It began snowing near the end of shooting, when the church fire and the standoff were the only scenes left. Beatty did not want to start shooting in the snow, as it was financially risky to do so: to preserve continuity, the rest of the film would have to be shot in snow. Altman countered that since those were the only scenes left to film, it was best to start since there was nothing else to do. The "standoff" scene—which is in fact more a "cat and mouse" scene involving shooting one's enemy in the back—and its concurrent church fire scene, were shot over nine days. The heavy snow, with the exception of a few "fill-in" patches on the ground, was genuine; the crew members built snowmen and had snowball fights between takes.

The film, especially the final scene, is atypical of the western genre. The showdown between a reluctant protagonist and his enemies takes place ungracefully in the snow during the early hours, rather than at "high noon". Instead of hiding indoors and watching the battle unfold outside, the townsfolk are bustling in the streets and largely unaware of the gunfight taking place in their midst. For a distinctive look, Altman and Zsigmond chose to "flash" (pre-fog) the film negative before its eventual exposure, as well as use a number of filters on the cameras, rather than manipulate the film in post-production; in this way the studio could not force him to change the film's look to something less distinctive.

Editing 
The editing of McCabe & Mrs. Miller took much longer than its filming. Altman and Lou Lombardo, the editor and second unit director, spent nine months editing the film in North Vancouver, close to the location of the filming itself. The editing was an innovation in its time because the principal storyline about John McCabe and Constance Miller occupies relatively little of the film's running time, especially in the first half of the film. Pauline Kael emphasized this in her 1971 review of the film. She wrote,

The classical story is only a thread in the story that Altman is telling ... The people who drop in and out of the place—a primitive mining town—are not just background for McCabe and Mrs. Miller; McCabe and Mrs. Miller are simply the two most interesting people in the town, and we catch their stories in glimpses, as they interact with the other characters and each other ... Lives are picked up and let go, and the sense of how little we know about them becomes part of the texture; we generally know little about the characters in movies, but since we're assured that that little is all we need to know, and thus all there is to know, we're not bothered by it. Here we seem to be witnesses to a vision of the past ...
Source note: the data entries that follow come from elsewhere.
(** A successful match ends in a call of the continuation, on a state whose
    remaining text is a suffix of the text the match started on. *)
Lemma star_loop_inv (m : matcher) (g : bool) :
  (forall st k x, m st k = Some x ->
     exists st', is_suffix (st_rest st') (st_rest st) /\ k st' = Some x) ->
  forall fuel st k x, star_loop m g fuel st k = Some x ->
    exists st', is_suffix (st_rest st') (st_rest st) /\ k st' = Some x.
Proof.
  intros Hm. induction fuel as [|n IH]; intros st k x H; simpl in H.
  - exists st. split; [apply is_suffix_refl | assumption].
  - assert (Hagain : forall y,
      m st (fun st1 => if length (st_rest st1) <? length (st_rest st)
                       then star_loop m g n st1 k else None) = Some y ->
      exists st', is_suffix (st_rest st') (st_rest st) /\ k st' = Some y).
    { intros y Hy. apply Hm in Hy as (st1 & S1 & Hy).
      destruct (length (st_rest st1) <? length (st_rest st)); [|discriminate].
      apply IH in Hy as (st2 & S2 & Hy).
      exists st2. split; [eapply is_suffix_trans; eauto | assumption]. }
    assert (Hstop : forall y, k st = Some y ->
      exists st', is_suffix (st_rest st') (st_rest st) /\ k st' = Some y).
    { intros y Hy. exists st. split; [apply is_suffix_refl | assumption]. }
    destruct g; unfold orelse in H.
    + destruct (m st _) eqn:E; [inversion H; subst; auto | auto].
    + destruct (k st) eqn:E; [inversion H; subst; auto | auto].
Qed.

Lemma rmatch_inv (r : regex) :
  forall st k x, rmatch r st k = Some x ->
    exists st', is_suffix (st_rest st') (st_rest st) /\ k st' = Some x.
Proof.
  induction r as [|p|r1 IH1 r2 IH2|r1 IH1 r2 IH2|g r1 IH1|i r1 IH1|];
    intros st k x H; cbn [rmatch] in H.
  - exists st. split; [apply is_suffix_refl | assumption].
  - destruct (st_rest st) as [|c s'] eqn:E; [discriminate|].
    destruct (p c); [|discriminate].
    eexists. split; [|exact H]. simpl. apply is_suffix_cons, is_suffix_refl.
  - apply IH1 in H as (st1 & S1 & H). apply IH2 in H as (st2 & S2 & H).
    exists st2. split; [eapply is_suffix_trans; eauto | assumption].
  - unfold orelse in H. destruct (rmatch r1 st k) eqn:E.
    + inversion H; subst. eauto.
    + eauto.
  - eapply star_loop_inv; [exact IH1 | exact H].
  - apply IH1 in H as (st1 & S1 & H). eexists. split; [|exact H]. exact S1.
  - destruct (st_prev st) as [c|].
    + destruct (N.eqb c 10); [|discriminate].
      exists st. split; [apply is_suffix_refl | assumption].
    + exists st. split; [apply is_suffix_refl | assumption].
Qed.

(** A pattern cannot match when what follows it cannot. *)
Lemma rmatch_fail (r : regex) (st : mstate) (k : cont) :
  (forall st', is_suffix (st_rest st') (st_rest st) -> k st' = None) ->
  rmatch r st k = None.
Proof.
  intros Hk. destruct (rmatch r st k) as [x|] eqn:E; [|reflexivity].
  apply rmatch_inv in E as (st' & S' & E). rewrite Hk in E by assumption.
  discriminate.
Qed.

(** ** Literals and classes *)

Lemma rmatch_Lit (l : str) (st : mstate) (k : cont) :
  rmatch (Lit l) st k =
  if startswith (st_rest st) l
  then k (MState (prev_after (st_prev st) l) (skipn (length l) (st_rest st))
            (st_caps st))
  else None.
Proof.
  revert st. induction l as [|c l IH]; intros [prev rest caps]; simpl.
  - reflexivity.
  - destruct rest as [|d rest]; [reflexivity|].
    destruct (N.eqb c d) eqn:E; [|reflexivity].
    apply N.eqb_eq in E. subst d. simpl. now rewrite IH.
Qed.

Lemma rmatch_Lit_app (l s : str) (prev : option char) (caps : list (nat * str))
    (k : cont) :
  rmatch (Lit l) (MState prev (l ++ s) caps) k =
  k (MState (prev_after prev l) s caps).
Proof.
  rewrite rmatch_Lit. simpl. rewrite startswith_app.
  now rewrite skipn_app, skipn_all, Nat.sub_diag.
Qed.

Lemma rmatch_Lit_miss (l : str) (st : mstate) (k : cont) :
  startswith (st_rest st) l = false -> rmatch (Lit l) st k = None.
Proof. intros H. now rewrite rmatch_Lit, H. Qed.

Lemma rmatch_Times_Chr (p : char -> bool) (n : nat) (st : mstate) (k : cont) :
  rmatch (Times n (Chr p)) st k =
  let w := firstn n (st_rest st) in
  if Nat.eqb (length w) n && forallb p w
  then k (MState (prev_after (st_prev st) w) (skipn n (st_rest st)) (st_caps st))
  else None.
Proof.
  revert st. induction n as [|n IH]; intros [prev rest caps]; simpl.
  - reflexivity.
  - destruct rest as [|c rest]; [reflexivity|]. simpl.
    destruct (p c); [|now rewrite andb_false_r].
    rewrite IH. simpl. reflexivity.
Qed.

(* ================================================================== *)
(** * YouTube identifiers: the pattern against a direct scan *)
(* ================================================================== *)

Lemma first_video_id_eq (s : str) :
  first_video_id s =
  match shape_at s with
  | Some t => t
  | None =>
      match s with
      | [] => []
      | _ :: s' => first_video_id s'
      end
  end.
Proof. destruct s; reflexivity. Qed.

Lemma consumed_firstn (n : nat) (prev prev' : option char) (s : str)
    (caps caps' : list (nat * str)) :
  length (firstn n s) = n ->
  consumed (MState prev s caps) (MState prev' (skipn n s) caps') = firstn n s.
Proof.
  intros H. unfold consumed. simpl. rewrite length_skipn.
  rewrite length_firstn in H. f_equal. lia.
Qed.

Lemma shape_then_token (shape : str) (prev : option char) (s : str) :
  rmatch (Lit shape) (MState prev s [])
    (fun st1 => rmatch (Group 1 (Times 11 (Chr id_char))) st1
                  (fun st => Some st))
  = match token_after shape s with
    | Some t =>
        Some (MState (prev_after (prev_after prev shape) t)
                (skipn 11 (skipn (length shape) s)) [(1, t)])
    | None => None
    end.
Proof.
  rewrite rmatch_Lit. unfold token_after. simpl st_rest.
  destruct (startswith s shape); [|reflexivity].
  cbn [rmatch]. rewrite rmatch_Times_Chr. cbv zeta. simpl st_rest.
  destruct (Nat.eqb (length (firstn 11 (skipn (length shape) s))) 11) eqn:E;
    [|reflexivity].
  destruct (forallb id_char (firstn 11 (skipn (length shape) s))); [|reflexivity].
  cbn [andb st_prev st_rest st_caps]. apply Nat.eqb_eq in E.
  now rewrite consumed_firstn.
Qed.

Lemma youtube_match_at (prev : option char) (s : str) :
  match match_at YOUTUBE_PATTERN prev s with
  | Some st => Some (lookup_cap 1 (st_caps st))
  | None => None
  end = shape_at s.
Proof.
  unfold match_at, YOUTUBE_PATTERN, shape_at. cbn [rmatch].
  rewrite !shape_then_token. unfold orelse.
  destruct (token_after (py "youtube.com/watch?v=") s); [now simpl|].
  destruct (token_after (py "youtu.be/") s); [now simpl|].
  destruct (token_after (py "youtube.com/embed/") s); now simpl.
Qed.

Lemma youtube_search (prev : option char) (s : str) :
  match search_from YOUTUBE_PATTERN prev s with
  | Some m => group m 1
  | None => []
  end = first_video_id s.
Proof.
  revert prev. induction s as [|c s IH]; intros prev.
  - rewrite first_video_id_eq. cbn [search_from].
    generalize (youtube_match_at prev []).
    destruct (match_at YOUTUBE_PATTERN prev []); intros <-; reflexivity.
  - rewrite first_video_id_eq. cbn [search_from].
    generalize (youtube_match_at prev (c :: s)).
    destruct (match_at YOUTUBE_PATTERN prev (c :: s)); intros <-.
    + reflexivity.
    + rewrite <- (IH (Some c)).
      destruct (search_from YOUTUBE_PATTERN (Some c) s); reflexivity.
Qed.

Lemma token_after_shape (shape s t : str) :
  token_after shape s = Some t -> length t = 11 /\ forallb id_char t = true.
Proof.
  unfold token_after. destruct (startswith s shape); [|discriminate].
  destruct (Nat.eqb _ 11) eqn:E; [|discriminate].
  destruct (forallb id_char _) eqn:F; [|discriminate].
  intros H. inversion H; subst. apply Nat.eqb_eq in E. auto.
Qed.

Lemma shape_at_shape (s t : str) :
  shape_at s = Some t -> length t = 11 /\ forallb id_char t = true.
Proof.
  unfold shape_at, orelse. intros E.
  repeat match type of E with
  | match ?x with _ => _ end = _ => destruct x eqn:?
  end; inversion E; subst; eauto using token_after_shape.
Qed.

Lemma first_video_id_shape (s : str) :
  first_video_id s = [] \/
  (length (first_video_id s) = 11 /\ forallb id_char (first_video_id s) = true).
Proof.
  induction s as [|c s IH]; rewrite first_video_id_eq;
    (destruct (shape_at _) eqn:E; [right; eapply shape_at_shape; eauto|]);
    auto.
Qed.

(** C2: [extract_youtube_id] returns the 11-character token of the first
    position in the URL where one of the three shapes ([watch?v=], the
    short domain, the embed path) is followed by 11 characters that are
    letters, digits, [_] or [-]; it returns the empty string when no
    position has one.  A result is empty or such a token. *)
Theorem extract_youtube_id_first_match (url : str) :
  extract_youtube_id url = first_video_id url /\
  (extract_youtube_id url = [] \/
   (length (extract_youtube_id url) = 11 /\
    forallb id_char (extract_youtube_id url) = true)).
Proof.
  assert (H : extract_youtube_id url = first_video_id url)
    by apply youtube_search.
  split; [exact H|]. rewrite H. apply first_video_id_shape.
Qed.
This aspect of the film's editing also carried through into the film's unusual sound editing, which can blend many conversations and noises and does not emphasize the principal characters. In his textbook on film production, Bruce Mamer wrote,

Robert Altman was famous for using this style of layered dialogue cutting. The frontier barroom scene that opens his McCabe & Mrs. Miller (Louis Lombardo, editor) has snippets of conversations underlying the foreground action.

Ken Dancyger describes the effect in terms of its undermining of dialogue as an element in the film,

Many characters speak simultaneously, and we are aware of the discreteness of their conversations, but as their comments bleed into those of others, the effect is to undermine the dialogue. The scene moves dialogue from the informational status it usually occupies to the category of noise. Language becomes a sound effect. When we do hear the dialogue, it is the speaker who is important rather than what is being said.

Similarly, Jay Beck writes

McCabe & Mrs. Miller represents the full-scale launch of the practice of overlapping dialogue in Altman's cinema. The visual and acoustic strategies in the film avoid foregrounding the main characters in the narrative and the audience has to work to follow the story, or stories, as they unfold.

Leonard Cohen's songs 
Other than the music occurring in the ordinary life of Presbyterian Church, the only music for the film is from three songs composed and performed by Leonard Cohen, a Canadian poet who had released his first album of songs in 1967. Their importance is emphasized by Scott Tobias, who wrote in 2014 that "The film is unimaginable to me without the Cohen songs, which function as these mournful interstitials that unify the entire movie."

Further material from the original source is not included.